» **Stored items**
(** The loop invariant: what was found and what is looked for, [n] times the
    next half, make up the amount [r]; every smaller proof down to [2^j] has
    been taken. *)
Lemma select_halves_spec ps r s0 : StronglySorted ge_amount ps -> Forall (fun p => pow2 (amount p)) ps -> r < 2 ^ 31 ->
  forall j rounds n s l b s',
  (j < rounds)%nat -> grown ps s0 s l ->
  (j <> O -> (0 < n)%Z /\ worth l + Z.to_N n * 2 ^ N.of_nat (j - 1) = r) ->
  (forall p, p ∈ ps -> p ∉ s -> amount p < r -> amount p < 2 ^ N.of_nat j) ->
  select_halves rounds ps (2 ^ N.of_nat j) n s = (b, s') ->
  exists l', grown ps s0 s' l' /\ (if b then worth l' = r else forall p, p ∈ ps -> p ∉ s' -> r <= amount p).
Proof.
  intros Hs Hpow Hr. rewrite Forall_forall in Hpow. induction j as [|j IH]; intros rounds n s l b s' Hj Hg Hval Hseen H;
    (destruct rounds as [|rounds]; [lia|]); cbn [select_halves] in H.
  - injection H as <- <-. exists l. split; [done|]. intros p Hp Hnp. apply N.nlt_ge. intros Hlt. pose proof (Hseen p Hp Hnp Hlt) as Hx.
    destruct (Hpow p Hp) as [k Hk]. pose proof (N.pow_nonzero 2 k). change (2 ^ N.of_nat 0) with 1 in Hx. lia.
  - assert (Hdbl : 2 ^ N.of_nat (S j) = 2 * 2 ^ N.of_nat j) by (by rewrite Nat2N.inj_succ, N.pow_succ_r').
    assert (Hhalf : 2 ^ N.of_nat (S j) / 2 = 2 ^ N.of_nat j) by (rewrite Hdbl, N.mul_comm; by apply N.div_mul).
    rewrite Hhalf in H. pose proof (N.pow_nonzero 2 (N.of_nat j) ltac:(done)) as Hnz. destruct (N.eqb_spec (2 ^ N.of_nat j) 0); [done|].
    destruct (Hval ltac:(done)) as [Hn Hv]. replace (S j - 1)%nat with j in Hv by lia.
    destruct (select_n (S (length ps)) ps (2 ^ N.of_nat j) n s) as [count s1] eqn:Hc.
    apply select_n_spec in Hc as (l1 & Hg1 & Hcn & Hw1 & Hmore); [|done|lia].
    assert (Hnb : (n < 2 ^ 31)%Z) by nia. rewrite i32_wrap_id in H by lia. pose proof (grown_trans _ _ _ _ _ _ Hg Hg1) as Hg2.
    assert (Hw2 : worth (l ++ l1) + Z.to_N (n - Z.of_nat count) * 2 ^ N.of_nat j = r).
    { rewrite worth_app, Hw1. replace (Z.to_N n) with (N.of_nat count + Z.to_N (n - Z.of_nat count)) in Hv by lia. lia. }
    destruct (Z.eqb_spec (n - Z.of_nat count) 0) as [Hz|Hz].
    { injection H as <- <-. exists (l ++ l1). split; [done|]. rewrite Hz in Hw2. lia. }
    eapply (IH rounds); [lia|exact Hg2| | |exact H].
    + intros Hj0. destruct j as [|j]; [done|]. replace (S j - 1)%nat with j by lia.
      assert (Hdbl' : 2 ^ N.of_nat (S j) = 2 * 2 ^ N.of_nat j) by (by rewrite Nat2N.inj_succ, N.pow_succ_r').
      pose proof (N.pow_nonzero 2 (N.of_nat j) ltac:(done)). set (m := (n - Z.of_nat count)%Z) in *. assert (0 < m)%Z by lia.
      rewrite i32_wrap_id by nia. split; [lia|]. rewrite <- Hw2, Hdbl'. replace (Z.to_N (m * 2)) with (Z.to_N m * 2) by lia. lia.
    + intros p Hp Hnp Hlt. destruct Hg1 as (-> & _). apply pow2_below; [by apply Hpow| |].
      * rewrite N.add_1_l, <- Nat2N.inj_succ. apply Hseen; [done|set_solver|done].
      * apply Hmore; [lia|done|done].
Qed.
(* ===== verification/MintUrl.v ===== *)
(** * Mint URLs (crates/cashu/src/mint_url.rs)

    A mint is known by its URL in a normal form: no slash at the end, scheme
    and host in lower case.  The URL library is not called to make it.  Text is
    lowered as in ASCII. *)
From Stdlib Require Import Ascii.
From stdpp Require Import base numbers list strings.
From S2P Require Import Prelude Hex.

Local Open Scope res_scope.
Local Open Scope string_scope.

Module MintUrl.

Inductive Error := Url | InvalidUrl.

Definition slash : ascii := "/"%char.

(** [trim_end_matches('/')]. *)
Fixpoint trim_slashes (s : string) : string :=
  match s with
  | EmptyString => EmptyString
  | String c s' => match trim_slashes s' with
                   | EmptyString => if Ascii.eqb c slash then EmptyString else String c EmptyString
                   | t => String c t
                   end
  end.

(** The first piece grows by a character. *)
Definition grow (c : ascii) (l : list string) : list string :=
  match l with p :: l' => String c p :: l' | [] => [String c EmptyString] end.

(** [split("://")]. *)
Definition at_scheme (c d e : ascii) : bool := Ascii.eqb c ":"%char && Ascii.eqb d slash && Ascii.eqb e slash.

Fixpoint split_scheme (s : string) : list string :=
  match s with
  | EmptyString => [EmptyString]
  | String c s' =>
      match s' with
      | String d (String e s'') => if at_scheme c d e then EmptyString :: split_scheme s'' else grow c (split_scheme s')
      | _ => grow c (split_scheme s')
      end
  end.

(** [split('/')]. *)
Fixpoint split_slash (s : string) : list string :=
  match s with
  | EmptyString => [EmptyString]
  | String c s' => if Ascii.eqb c slash then EmptyString :: split_slash s' else grow c (split_slash s')
  end.

Definition nth_piece (n : nat) (l : list string) : res Error string := ok_or InvalidUrl (l !! n).

Definition format_url (url : string) : res Error string :=
  let? _ := ensure (negb (String.eqb url "")) InvalidUrl in
  let url := trim_slashes url in
  let? protocol := nth_piece 0 (split_scheme url) in
  let? rest := nth_piece 1 (split_scheme url) in
  let? host := nth_piece 0 (split_slash rest) in
  let path := String.concat "/" (drop 1 (split_slash rest)) in
  let formatted_url := to_lowercase protocol ++ "://" ++ to_lowercase host in
  Ok (if String.eqb path "" then formatted_url else formatted_url ++ "/" ++ path).

Definition from_str (url : string) : res Error string := map_err (fun _ => InvalidUrl) (format_url url).

(** ** Lemmas *)

(** Induction for [split_scheme], which consumes one or three characters. *)
Lemma string_strong_ind (P : string -> Prop) :
  (forall s, (forall t, (String.length t < String.length s)%nat -> P t) -> P s) -> forall s, P s.
Proof.
  intros H s. cut (forall n t, (String.length t < n)%nat -> P t); [eauto|].
  induction n as [|n IH]; intros t Ht; [lia|]. apply H. intros u Hu. apply IH. lia.
Qed.

Lemma split_scheme_step c s :
  (exists s'', s = String slash (String slash s'') /\ c = ":"%char /\ split_scheme (String c s) = EmptyString :: split_scheme s'') \/
  (split_scheme (String c s) = grow c (split_scheme s) /\ (forall s'', c = ":"%char -> s <> String slash (String slash s''))).
Proof.
  destruct s as [|d [|e s'']]; [right; split; [done|by intros]..|]. cbn [split_scheme]. unfold at_scheme.
  destruct (Ascii.eqb_spec c ":"%char) as [->|Hc]; [|right; split; [done|]; by intros].
  destruct (Ascii.eqb_spec d slash) as [->|Hd]; [|right; split; [done|]; intros ? _ [= ? _]; done].
  destruct (Ascii.eqb_spec e slash) as [->|He]; [left; eauto|right; split; [done|]; intros ? _ [= ? _]; done].
Qed.

Lemma split_scheme_not_nil s : split_scheme s <> [].
Proof.
  destruct s as [|c s]; [done|]. destruct (split_scheme_step c s) as [(s'' & _ & _ & ->)|[-> _]]; [done|].
  by destruct (split_scheme s).
Qed.

Lemma split_scheme_one s : forall a, split_scheme s = [a] -> s = a.
Proof.
  induction s as [|c s IH]; intros a H; [by injection H as <-|].
  destruct (split_scheme_step c s) as [(s3 & -> & -> & He)|[He _]]; rewrite He in H.
  - injection H as _ H. by apply split_scheme_not_nil in H.
  - destruct (split_scheme s) as [|p l] eqn:Hs; [by apply split_scheme_not_nil in Hs|]. injection H as <- ->.
    by rewrite <- (IH p eq_refl).
Qed.

Lemma split_scheme_two s : forall a b, split_scheme s = [a; b] -> s = a ++ "://" ++ b.
Proof.
  induction s as [|c s IH]; intros a b H; [done|].
  destruct (split_scheme_step c s) as [(s'' & -> & -> & He)|[He _]]; rewrite He in H.
  - injection H as <- H%split_scheme_one. by subst.
  - destruct (split_scheme s) as [|p [|q l]] eqn:Hs; [by apply split_scheme_not_nil in Hs|done|]. injection H as <- <- ->.
    exact (f_equal (String c) (IH p q eq_refl)).
Qed.

(** Lowering keeps the separators where they are. *)
Lemma lower_colon c : ascii_lower c = ":"%char <-> c = ":"%char.
Proof. by destruct c as [[] [] [] [] [] [] [] []]. Qed.
Lemma lower_slash c : ascii_lower c = slash <-> c = slash.
Proof. by destruct c as [[] [] [] [] [] [] [] []]. Qed.

Lemma lower_slash' c : ascii_lower c = slash -> c = slash.
Proof. apply lower_slash. Qed.

Lemma map_grow c l : l <> [] -> map to_lowercase (grow c l) = grow (ascii_lower c) (map to_lowercase l).
Proof. by destruct l. Qed.

Lemma split_scheme_lower s : split_scheme (to_lowercase s) = map to_lowercase (split_scheme s).
Proof.
  induction s as [[|c s] IH] using string_strong_ind; [done|]. cbn [to_lowercase].
  destruct (split_scheme_step c s) as [(s'' & -> & -> & He)|[He Hn]]; rewrite He.
  - cbn [map to_lowercase]. rewrite <- IH by (cbn; lia). reflexivity.
  - rewrite map_grow, <- IH by (apply split_scheme_not_nil || (cbn; lia)).
    destruct (split_scheme_step (ascii_lower c) (to_lowercase s)) as [(s'' & Hs & Hc & _)|[-> _]]; [|done].
    destruct s as [|d [|e s]]; [done..|]. injection Hs as Hd He' _.
    apply (proj1 (lower_colon c)) in Hc. apply lower_slash' in Hd, He'. subst. by destruct (Hn s eq_refl).
Qed.

(** Strings that agree up to case are split at the same places. *)
Lemma split_scheme_case p r p' r' :
  split_scheme (p ++ "://" ++ r) = [p; r] ->
  to_lowercase p = to_lowercase p' -> to_lowercase r = to_lowercase r' ->
  split_scheme (p' ++ "://" ++ r') = [p'; r'].
Proof.
  intros H Hp Hr.
  assert (Hl : to_lowercase (p ++ "://" ++ r) = to_lowercase (p' ++ "://" ++ r')).
  { by rewrite !Hex.to_lower_app, Hp, Hr. }
  pose proof (split_scheme_lower (p ++ "://" ++ r)) as H1. rewrite Hl, split_scheme_lower, H in H1.
  destruct (split_scheme (p' ++ "://" ++ r')) as [|a [|b [|]]] eqn:He; try done. injection H1 as Ha Hb.
  apply split_scheme_two in He. apply string_app_inj in He as [-> He].
  - apply string_app_inj in He as [_ ->]; done.
  - rewrite <- (Hex.length_to_lowercase a), Ha, Hp. by rewrite Hex.length_to_lowercase.
Qed.

Fixpoint no_slash (s : string) : Prop :=
  match s with EmptyString => True | String c s => c <> slash /\ no_slash s end.

Lemma no_slash_lower s : no_slash s -> no_slash (to_lowercase s).
Proof. induction s as [|c s IH]; [done|]. cbn. rewrite lower_slash. naive_solver. Qed.

Lemma split_slash_not_nil s : split_slash s <> [].
Proof. destruct s as [|c s]; cbn; [done|]. destruct (Ascii.eqb c slash); [done|]. by destruct (split_slash s). Qed.

Lemma concat_grow c l : l <> [] -> String.concat "/" (grow c l) = String c (String.concat "/" l).
Proof. by destruct l as [|p [|]]. Qed.

Lemma concat_split_slash s : String.concat "/" (split_slash s) = s.
Proof.
  induction s as [|c s IH]; [done|]. cbn [split_slash]. destruct (Ascii.eqb_spec c slash) as [->|Hc].
  - pose proof (split_slash_not_nil s). destruct (split_slash s) as [|p l]; [done|].
    change (String slash (String.concat "/" (p :: l)) = String slash s). by rewrite IH.
  - by rewrite concat_grow, IH by apply split_slash_not_nil.
Qed.

Lemma split_slash_head s : exists h l, split_slash s = h :: l /\ no_slash h.
Proof.
  induction s as [|c s (h & l & Hs & Hh)]; [by exists "", []|]. cbn [split_slash].
  destruct (Ascii.eqb_spec c slash) as [->|Hc]; [by exists "", (split_slash s)|]. rewrite Hs. by exists (String c h), l.
Qed.

Lemma split_slash_app h t : no_slash h -> split_slash (h ++ "/" ++ t) = h :: split_slash t.
Proof.
  induction h as [|c h IH]; intros Hh; [done|]. destruct Hh as [Hc Hh].
  change (String c h ++ "/" ++ t) with (String c (h ++ "/" ++ t)). cbn [split_slash].
  destruct (Ascii.eqb_spec c slash); [done|]. by rewrite IH.
Qed.

Lemma split_slash_single h : no_slash h -> split_slash h = [h].
Proof.
  induction h as [|c h IH]; intros Hh; [done|]. destruct Hh as [Hc Hh]. cbn [split_slash].
  destruct (Ascii.eqb_spec c slash); [done|]. by rewrite IH.
Qed.

(** ** Trimming *)
Definition trimmed (s : string) : Prop := trim_slashes s = s.

Lemma trim_idem s : trimmed (trim_slashes s).
Proof.
  unfold trimmed. induction s as [|c s IH]; [done|]. cbn [trim_slashes]. destruct (trim_slashes s) as [|d t] eqn:Ht.
  - destruct (Ascii.eqb_spec c slash) as [->|Hc]; [done|]. cbn. by destruct (Ascii.eqb_spec c slash).
  - cbn [trim_slashes] in *. by rewrite IH.
Qed.

Lemma trimmed_cons c s : s <> "" -> trimmed (String c s) <-> trimmed s.
Proof.
  intros Hs. unfold trimmed. cbn [trim_slashes]. destruct (trim_slashes s) as [|d t].
  - split; [|by intros <-]. destruct (Ascii.eqb c slash); [done|]. by intros [= <-].
  - split; [by intros [= ->]|by intros ->].
Qed.

Lemma trimmed_app a b : b <> "" -> trimmed (a ++ b) <-> trimmed b.
Proof.
  intros Hb. induction a as [|c a IH]; [done|]. rewrite <- IH. apply trimmed_cons. by destruct a.
Qed.

Lemma trimmed_lower s : trimmed s -> trimmed (to_lowercase s).
Proof.
  unfold trimmed. assert (Hg : forall s, trim_slashes (to_lowercase s) = to_lowercase (trim_slashes s)).
  { clear. induction s as [|c s IH]; [done|]. cbn [to_lowercase trim_slashes]. rewrite IH.
    destruct (trim_slashes s); [|done]. cbn.
    destruct (Ascii.eqb_spec c slash) as [->|Hc]; [done|].
    destruct (Ascii.eqb_spec (ascii_lower c) slash) as [Hc'|]; [|done]. by apply lower_slash' in Hc'. }
  intros Hs. by rewrite Hg, Hs.
Qed.

(** ** The normal form *)

Lemma format_url_Ok s u : format_url s = Ok u ->
  exists p r host path, nth_piece 0 (split_scheme (trim_slashes s)) = Ok p /\ nth_piece 1 (split_scheme (trim_slashes s)) = Ok r /\
    no_slash host /\ (split_slash r = [host] /\ path = "" \/
      split_slash r = host :: split_slash path /\ r = host ++ "/" ++ path) /\
    u = to_lowercase p ++ "://" ++ to_lowercase host ++ (if String.eqb path "" then "" else "/" ++ path).
Proof.
  unfold format_url, ensure. destruct (negb (String.eqb s "")); [|done].
  destruct (nth_piece 0 (split_scheme (trim_slashes s))) as [p| |]; [|done..].
  destruct (nth_piece 1 (split_scheme (trim_slashes s))) as [r| |] eqn:Hr; [|done..].
  destruct (split_slash_head r) as (host & l & Hl & Hh). rewrite Hl. cbn [nth_piece]. unfold nth_piece. cbn [lookup list_lookup ok_or].
  intros [= <-]. exists p, r, host, (String.concat "/" (drop 1 (host :: l))).
  do 2 (split; [done|]). split; [done|]. cbn [drop]. split.
  - destruct l as [|q l]; [by left|right]. pose proof (concat_split_slash r) as Hc. rewrite Hl in Hc.
    change (String.concat "/" (host :: q :: l)) with (host ++ "/" ++ String.concat "/" (q :: l)) in Hc.
    split; [|done]. pose proof Hl as Hl'. rewrite <- Hc in Hl'. rewrite split_slash_app in Hl' by done. injection Hl' as Hq.
    exact (eq_trans Hl (f_equal (cons host) (eq_sym Hq))).
  - destruct (String.eqb _ ""); [by rewrite string_app_nil_r|]. by rewrite !string_app_assoc.
Qed.

Lemma length_pos_neq s : s <> "" -> negb (String.eqb s "") = true.
Proof. intros H. by destruct (String.eqb_spec s ""). Qed.

(** A mint URL in its normal form is read back unchanged, so a stored wallet
    finds its mint again: the reader is idempotent on every text in which the
    scheme separator occurs once. *)
Theorem mint_url_roundtrip s u (H : from_str s = Ok u) (Honce : length (split_scheme (trim_slashes s)) = 2%nat) :
  from_str u = Ok u.
Proof.
  unfold from_str in *. destruct (format_url s) as [u0| |] eqn:Hf; [|done..]. injection H as ->. 
  apply format_url_Ok in Hf as (p & r & host & path & Hp & Hr & Hh & Hsplit & ->).
  destruct (split_scheme (trim_slashes s)) as [|p0 [|r0 [|]]] eqn:Hs; try done. injection Hp as ->. injection Hr as ->.
  pose proof (split_scheme_two _ _ _ Hs) as Ht. pose proof (trim_idem s) as Htrim. rewrite Ht in Htrim, Hs.
  assert (Hr : r <> "" /\ trimmed r).
  { assert (r <> "") as Hne.
    { intros ->. rewrite string_app_nil_r in Htrim. by apply trimmed_app in Htrim. }
    split; [done|]. apply trimmed_app in Htrim; [|by destruct r]. by apply (trimmed_app "://" r Hne) in Htrim. }
  destruct Hr as [Hrne Hrt].
  set (rest := to_lowercase host ++ (if String.eqb path "" then "" else "/" ++ path)).
  assert (Hrest : rest <> "" /\ trimmed rest /\ to_lowercase r = to_lowercase rest /\
    exists l, split_slash rest = to_lowercase host :: l /\ String.concat "/" l = path).
  { unfold rest. destruct Hsplit as [[Hsl ->]|[_ Hre]].
    - assert (r = host) as -> by (by rewrite <- (concat_split_slash r), Hsl). cbn [String.eqb]. rewrite string_app_nil_r.
      split; [by destruct host|]. split; [by apply trimmed_lower|]. split; [by rewrite Hex.to_lowercase_idem|].
      exists []. split; [|done]. by apply split_slash_single, no_slash_lower.
    - destruct (String.eqb_spec path "") as [->|Hpath].
      { subst r. exfalso. rewrite string_app_nil_r in Hrt. by apply trimmed_app in Hrt. }
      assert (Htp : trimmed path).
      { rewrite Hre in Hrt. apply trimmed_app in Hrt; [|done]. by apply (trimmed_app "/" path Hpath) in Hrt. }
      split; [by destruct host|]. split; [apply trimmed_app; [done|]; by apply (trimmed_app "/")|].
      split; [rewrite Hre, !Hex.to_lower_app; by rewrite Hex.to_lowercase_idem|].
      exists (split_slash path). split; [by apply split_slash_app, no_slash_lower|apply concat_split_slash]. }
  destruct Hrest as (Hne & Htr & Hcase & l & Hl & Hpath).
  assert (Hu : trimmed (to_lowercase p ++ "://" ++ rest)).
  { apply trimmed_app; [by destruct rest|]. by apply (trimmed_app "://"). }
  unfold format_url. rewrite length_pos_neq by (by destruct p). cbn [ensure]. rewrite Hu.
  rewrite (split_scheme_case p r (to_lowercase p) rest Hs) by (by rewrite ?Hex.to_lowercase_idem).
  unfold nth_piece. cbn [lookup list_lookup ok_or]. rewrite Hl. cbn [lookup list_lookup ok_or].
  change (drop 1 (to_lowercase host :: l)) with l. rewrite Hpath.
  rewrite !Hex.to_lowercase_idem. unfold rest. destruct (String.eqb path ""); cbn [map_err]; by rewrite ?string_app_nil_r, ?string_app_assoc.
Qed.

Lemma mint_url_roundtrip_witness : from_str "https://mint.example/Bitcoin" = Ok "https://mint.example/Bitcoin".
Proof. apply (mint_url_roundtrip "HTTPS://Mint.Example/Bitcoin//"); reflexivity. Defined.

Example normal_form : from_str "HTTPS://Mint.Example/Bitcoin//" = Ok "https://mint.example/Bitcoin".
Proof. reflexivity. Qed.

(** A second [://] cuts the path, and what is left can end with a slash. *)
Example nested_scheme :
  from_str "https://a/b/://x" = Ok "https://a/b/" /\ from_str "https://a/b/" = Ok "https://a/b".
Proof. split; reflexivity. Qed.

End MintUrl.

» **Exercise description**
Spot every line in the entries that includes the word "Import", and copy each one out.

» **Expected output**
From Stdlib Require Import Ascii.
From stdpp Require Import base numbers list strings.
From S2P Require Import Prelude Hex.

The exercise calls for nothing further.